Lesson 5 discussion


I believe I found a mistake/typo on lesson 5 notebook , in the Multi-size CNN.
When constructing the ‘graph’ model (multi CNN) - its Input layer shape is written as

graph_in = Input ((vocab_size, 50)) where vocab_size is 5000 (when its need to be 500):

This graph model is than used in the sequential model after the embedding layer that have output of (500,50):

so to fix that i would change the graph model Input layer to be:
graph_in = Input ((seq_len, 50)) which is the output size for the embedding layer.

(Bobby Lindsey) #43

I’m having some trouble instantiating the Vgg16BN() class and getting the error:

Unable to open file (File signature not found)

From what I’ve read the vgg16_bn.h5 file might be corrupt or not in the correct format and I’m currently downloading that file from http://files.fast.ai/models/.

Does anyone know of a resolution for this? I’d really like to use batch normalization with vgg16 model.

(arnaud schenk) #44

I’m really proud of this result on the IMDB sentiment analysis challenge:

The model I used to achieve this looks like this:

With model_8 just being the graph model that Ben Bowles showed in his blog post.

(John Lundberg) #45

I wondered this as well and found that @jeremy has answered this in another thread. Why do we divide the embedding by 3?

(Ravi Teja Gutta) #46

Thank You @johnlu



I had the same error when trying to run this line from the lesson3 notebook:

After some searching, I (re)discovered that the vgg16_bn.h5 was stored in my ~/.keras/models directory. An ls -lh command revealed that it was only 63K in size whereas the oft-used vgg16.h5 (ie sans bn) is 528M.

ubuntu@ip-10-0-0-9:~/.keras/models$ ls -lh
total 528M
-rw-rw-r-- 1 ubuntu ubuntu 35K Jun 18 18:26 imagenet_class_index.json
-rw-rw-r-- 1 ubuntu ubuntu 63K Jun 18 18:04 vgg16_bn.h5
-rw-rw-r-- 1 ubuntu ubuntu 528M Jun 18 18:26 vgg16.h5

I thus wgot the file again using the link you provided and that above line from lesson 3 now runs without error for me.


(jyo) #48

Dose any one know why no batchnorm is used in all lesson 5(the notebook) 's model. Does it helps to use batchnorm?

(Bobby Lindsey) #49

Awesome observation! That fixed my error as well. Appreciate it, jp_beaudry.


Hey everyone, I’m trying to re-implement Dogs and Cats using the functional API, but with little success…

I set up batches as earlier in the course, i.e.

batches = get_batches(train_path, batch_size=batch_size)
val_batches = get_batches(valid_path, batch_size=batch_size*2)

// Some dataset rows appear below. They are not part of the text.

Lemma prediction_function_architecture self :
  HIDDEN_SIZE ≠ [] →
  self !! "X" = Some (Tensor X) →
  self !! "seqlens" = Some (Tensor seqlens) →
  ∃ self',
    prediction_function HIDDEN_SIZE TARGET_SIZE id_self self
      = (Ok (Tensor (architecture HIDDEN_SIZE TARGET_SIZE id_self X seqlens)), self')
    ∧ same_but_cells self self'.
Proof.
  intros Hne HX HL.
  destruct HIDDEN_SIZE as [|sz0 rest] eqn:HHS; [done|]. rewrite <- HHS.
  set (self1 := <["cell_fw" := Cell (get_unit sz0)]> self).
  set (self2 := <["cell_bw" := Cell (get_unit sz0)]> self1).
  destruct (enumerate_from_layers 0 (drop 1 HIDDEN_SIZE) self2 eq_refl)
    as (self' & Hrun & Hsame).
  exists self'. split.
  - assert (first_item HIDDEN_SIZE = Ok sz0) as Hfirst by (by rewrite HHS).
    assert (HIDDEN_SIZE !!! 0%nat = sz0) as Hsz0 by (by rewrite HHS).
    cbn [Dblstm.bilstm_layer] in Hrun. rewrite Hsz0 in Hrun.
    change (Z.of_nat 0) with 0 in Hrun. rewrite Z.add_0_r in Hrun.
    unfold backward_lstm, forward_lstm in Hrun.
    unfold prediction_function.
    erewrite bind_Ok; [|unfold lift; by rewrite Hfirst].
    erewrite bind_Ok; [|reflexivity]. fold self1.
    erewrite bind_Ok; [|apply gettensor_Some; unfold self1; by rewrite lookup_insert_ne].
    erewrite bind_Ok; [|apply gettensor_Some; unfold self1; by rewrite lookup_insert_ne].
    erewrite bind_Ok; [|unfold lift; by rewrite Hfirst].
    erewrite bind_Ok; [|reflexivity]. fold self2.
    erewrite bind_Ok; [|exact Hrun].
    unfold architecture.
    replace (length HIDDEN_SIZE - 1)%nat with (0 + length (drop 1 HIDDEN_SIZE))%nat
      by (rewrite length_drop; lia).
    destruct (bilstm_layer (0 + length (drop 1 HIDDEN_SIZE))) as [h h_1].
    erewrite bind_Ok; [|unfold lift; rewrite last_item_total by (by rewrite HHS); reflexivity].
    reflexivity.
  - eapply same_but_cells_trans; [|exact Hsame].
    eapply same_but_cells_trans; [apply same_but_cells_fw|apply same_but_cells_bw].
Qed.
(** [copyFile] (both variants of the program have the same one). *)
Definition copyFile (src dst : path) : M (option error) :=
  input ← read (λ fs, os_Open fs src);
  match input with
  | Err e => mret (Some (Errno e))
  | Ok input =>
      let dstDir := filepath_Dir dst in
      err ← call (λ fs, os_MkdirAll (env_umask E) fs dstDir 493);
      match err with
      | Some e => mret (Some (Errno e))
      | None =>
          output ← call (λ fs, os_Create (env_umask E) fs dst);
          match output with
          | Err e => mret (Some (Errno e))
          | Ok output =>
              err ← call (λ fs, io_Copy fs output input);
              mret (wrap err)
          end
      end
  end.

(** [copyDir]; [depth] bounds the nesting (see [PATH_DEPTH]). *)
Fixpoint copyDir_at (depth : nat) (src dst : path) : M (option error) :=
  match depth with
  | O => mret (Some (Errno ENAMETOOLONG))
  | S depth' =>
      srcInfo ← read (λ fs, os_Stat fs src);
      match srcInfo with
      | Err e => mret (Some (Errno e))
      | Ok srcInfo =>
          err ← call (λ fs, os_MkdirAll (env_umask E) fs dst (Mode srcInfo));
          match err with
          | Some e => mret (Some (Errno e))
          | None =>
              entries ← read (λ fs, ioutil_ReadDir fs src);
              match entries with
              | Err e => mret (Some (Errno e))
              | Ok entries =>
                  range entries (λ entry,
                    let srcPath := filepath_Join src [Name entry] in
                    let dstPath := filepath_Join dst [Name entry] in
                    if IsDir entry then copyDir_at depth' srcPath dstPath
                    else copyFile srcPath dstPath)
              end
          end
      end
  end.
Lemma strip_test (a b : string) : forall s r : string,
  Regex.strip a s = Some r -> Regex.test b r = true -> Regex.test b s = true.
Proof.
  induction a as [|x a IH]; intros s r Hs Hr.
  - cbn in Hs. destruct s; inversion Hs; subst; exact Hr.
  - destruct s as [|y s]; [discriminate Hs|]. cbn [Regex.strip] in Hs.
    destruct (Ascii.eqb _ _); [|discriminate Hs].
    apply test_cons. now apply (IH s r).
Qed.

Lemma test_seq_test (a b s : string) :
  Regex.test_seq a b s = true -> Regex.test b s = true.
Proof.
  induction s as [|c s IH]; cbn [Regex.test_seq]; intros H.
  - rewrite orb_false_r in H. destruct (Regex.strip a "") as [r|] eqn:E; [|discriminate H].
    apply (strip_test a b "" r E). now apply dots_then_test.
  - apply orb_prop in H as [H|H].
    + destruct (Regex.strip a (String c s)) as [r|] eqn:E; [|discriminate H].
      apply (strip_test a b _ r E). now apply dots_then_test.
    + apply test_cons. now apply IH.
Qed.

(** As soon as one channel name contains "velocity" (in any case), the
    preferred channel is a channel whose name contains "velocity". *)
Theorem pickPreferredChannel_prefers_velocity (list : list string) :
  (exists k, k ∈ list /\ Regex.test "Velocity" k = true) ->
  exists k, pickPreferredChannel list = Some k /\ k ∈ list /\
            Regex.test "Velocity" k = true.
Proof.
  intros (k0 & Hk0 & Hv). unfold pickPreferredChannel.
  destruct (List.find (Regex.test_seq "Wrist" "Velocity") list) as [k|] eqn:E1.
  - apply find_elem in E1 as [Hk Ht]. exists k.
    split; [reflexivity|]. split; [exact Hk|]. now apply (test_seq_test "Wrist").
  - destruct (List.find (Regex.test "Velocity") list) as [k|] eqn:E2.
    + apply find_elem in E2 as [Hk Ht]. now exists k.
    + rewrite (find_none_elem _ _ _ E2 Hk0) in Hv. discriminate Hv.
Qed.

Lemma pickPreferredChannel_prefers_velocity_witness :
  exists k, pickPreferredChannel ["Elbow/Rotation"; "hip_VELOCITY"; "knee"] = Some k
            /\ k ∈ ["Elbow/Rotation"; "hip_VELOCITY"; "knee"]
            /\ Regex.test "Velocity" k = true.
Proof.
  apply (pickPreferredChannel_prefers_velocity
           ["Elbow/Rotation"; "hip_VELOCITY"; "knee"]).
  exists "hip_VELOCITY". split; [|reflexivity].
  apply elem_of_cons. right. apply elem_of_cons. now left.
Defined.

End SeriesExtra.

Module BuildSeriesExtra.
Import Series Scenarios Notions BuildSeriesTheory.

#[local] Open Scope string_scope.
#[local] Open Scope list_scope.

Section WithCoercion.

Variable StringToNumber : string -> jsnum.

#[local] Abbreviation collect := (collect StringToNumber).
#[local] Abbreviation pointOf := (pointOf StringToNumber).
#[local] Abbreviation buildSeries := (buildSeries StringToNumber).
#[local] Abbreviation Number := (Number StringToNumber).

(** What [pointOf] keeps and what it skips. *)
Lemma pointOf_Some tKey c n i d p :
  pointOf tKey c n i d = Some p ->
  finite_number (get d c) = Some (value p) /\
  match tKey with
  | Some k => isFinite (Number (get d k)) = Some (t p)
  | None => t p = indexTime n i
  end.
Proof.
  unfold Series.pointOf. destruct (finite_number (get d c)) as [v|]; [|discriminate].
  destruct tKey as [k|].
  - destruct (isFinite _) as [tv|]; [|discriminate].
    intros H; inversion H; subst; now cbn.
  - intros H; inversion H; subst; now cbn.
Qed.

Lemma pointOf_no_value tKey c n i d :
  finite_number (get d c) = None -> pointOf tKey c n i d = None.
Proof. intros H. unfold Series.pointOf. now rewrite H. Qed.

Lemma collect_no_value tKey c n i (l : list row) :
  (forall d, d ∈ l -> finite_number (get d c) = None) ->
  collect tKey c n i l = [].
Proof.
  revert i. induction l as [|d l IH]; intros i H; [reflexivity|].
  cbn [Series.collect]. rewrite pointOf_no_value by (apply H, elem_of_cons; now left).
  apply IH. intros d' Hd'. apply H, elem_of_cons. now right.
Qed.

(** Nothing to plot: without rows, without a channel (null or the empty
    name), or with a channel that is a finite number in no row, the series
    is empty and its duration is 0. *)
Theorem buildSeries_empty (data : list row) (channel : option string) :
  data = [] \/ truthy channel = None \/
  (exists c, truthy channel = Some c /\
             forall d, d ∈ data -> finite_number (get d c) = None) ->
  buildSeries data channel = mkResult [] 0.
Proof.
  intros [H|[H|(c & Hc & H)]].
  - apply buildSeries_no_input. now left.
  - apply buildSeries_no_input. now right.
  - destruct data as [|d data]; [apply buildSeries_no_input; now left|].
    rewrite (buildSeries_unfold _ _ _ c) by easy. cbv zeta.
    now rewrite collect_no_value.
Qed.

Lemma collect_values tKey c n i (l : list row) :
  (value <$> collect tKey c n i l)
    `sublist_of` omap (fun d => finite_number (get d c)) l.
Proof.
  revert i. induction l as [|d l IH]; intros i; [constructor|].
  cbn [Series.collect omap list_omap].
  destruct (pointOf tKey c n i d) as [p|] eqn:E.
  - apply pointOf_Some in E as [Hv _]. rewrite Hv. cbn. now constructor.
  - destruct (finite_number (get d c)); [constructor|]; apply IH.
Qed.

Lemma collect_values_fallback c n i (l : list row) :
  value <$> collect None c n i l = omap (fun d => finite_number (get d c)) l.
Proof.
  revert i. induction l as [|d l IH]; intros i; [reflexivity|].
  cbn [Series.collect omap list_omap]. unfold Series.pointOf.
  destruct (finite_number (get d c)); cbn; now rewrite IH.
Qed.

Lemma collect_length tKey c n i (l : list row) :
  (length (collect tKey c n i l) <= length l)%nat.
Proof.
  revert i. induction l as [|d l IH]; intros i; [reflexivity|].
  cbn [Series.collect]. specialize (IH (S i)).
  destruct (pointOf tKey c n i d); cbn [length] in *; lia.
Qed.

Lemma buildSeries_pts_values (data : list row) (channel : option string) (c : string) :
  truthy channel = Some c ->
  value <$> pts (buildSeries data channel)
  = value <$> collect (timeKey data) c (length data) 0 data.
Proof.
  intros Hc. destruct data as [|d data]; [reflexivity|].
  rewrite (buildSeries_unfold _ _ _ c) by easy. cbv zeta.
  destruct (collect _ c _ 0 (d :: data)) as [|p0 raw]; [reflexivity|].
  cbn [pts]. rewrite <- list_fmap_compose. reflexivity.
Qed.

Then built a model as per the functional API, and successfully loaded up the weights from vgg16.h5. But now when I try to run:

model.fit_generator(batches, samples_per_epoch=batches.nb_sample, nb_epoch=1, validation_data=val_batches, nb_val_samples=val_batches.nb_sample)

I get the error:

Exception: Error when checking model input: expected input_4 to have shape (None, 3, 244, 244) but got array with shape (64, 3, 224, 224)

(As if the generator isn’t recognising the batch dimension?)

Any help on this would be massively appreciated. (The capacity to identify cats from dogs has become rather central to my sense of self worth over the past month…)

(Matthieu Di Mercurio) #51

@idano did you get an answer on this one? I would have expected this to throw an error but it looks like it works.

(tittaya) #53

How to deal with this error?

(nok) #54

I have the same issue. I am using python 3.4, when I install Theano==0.9 I get error like this.

Exception: Compilation failed (return status=1): g++.exe: error: Chan\theano\compiledir_Windows-10-10.0.15063-Intel64_Fa. g++.exe: error: Chan\theano\compiledir_Windows-10-10.0.15063-Intel64_Family_6_Model_78_Stepping_3_GenuineIntel-3.4.5-6. lazylinker_ext\mod.cpp: No such file or directory

(Charles Daly) #56

In the sentiment example, why is setting all words to a specific value, 5000, better than just dropping those rare words altogether?

(Marco) #57

Hi all,

Can someone please explain why in the create_emb function we divide the emb matrix by 3 at the end?




This is explained in this post:

(An R) #59

Lesson 5 is an amazing introduction to sentiment analysis. I tried to game the system by predicting the sentiment of a sarcastic review. Of course it failed (in fact it got better score than a truly honest positive review). Has anyone tried to train against sarcasm? Is it even possible or that’s A.I. 2.0?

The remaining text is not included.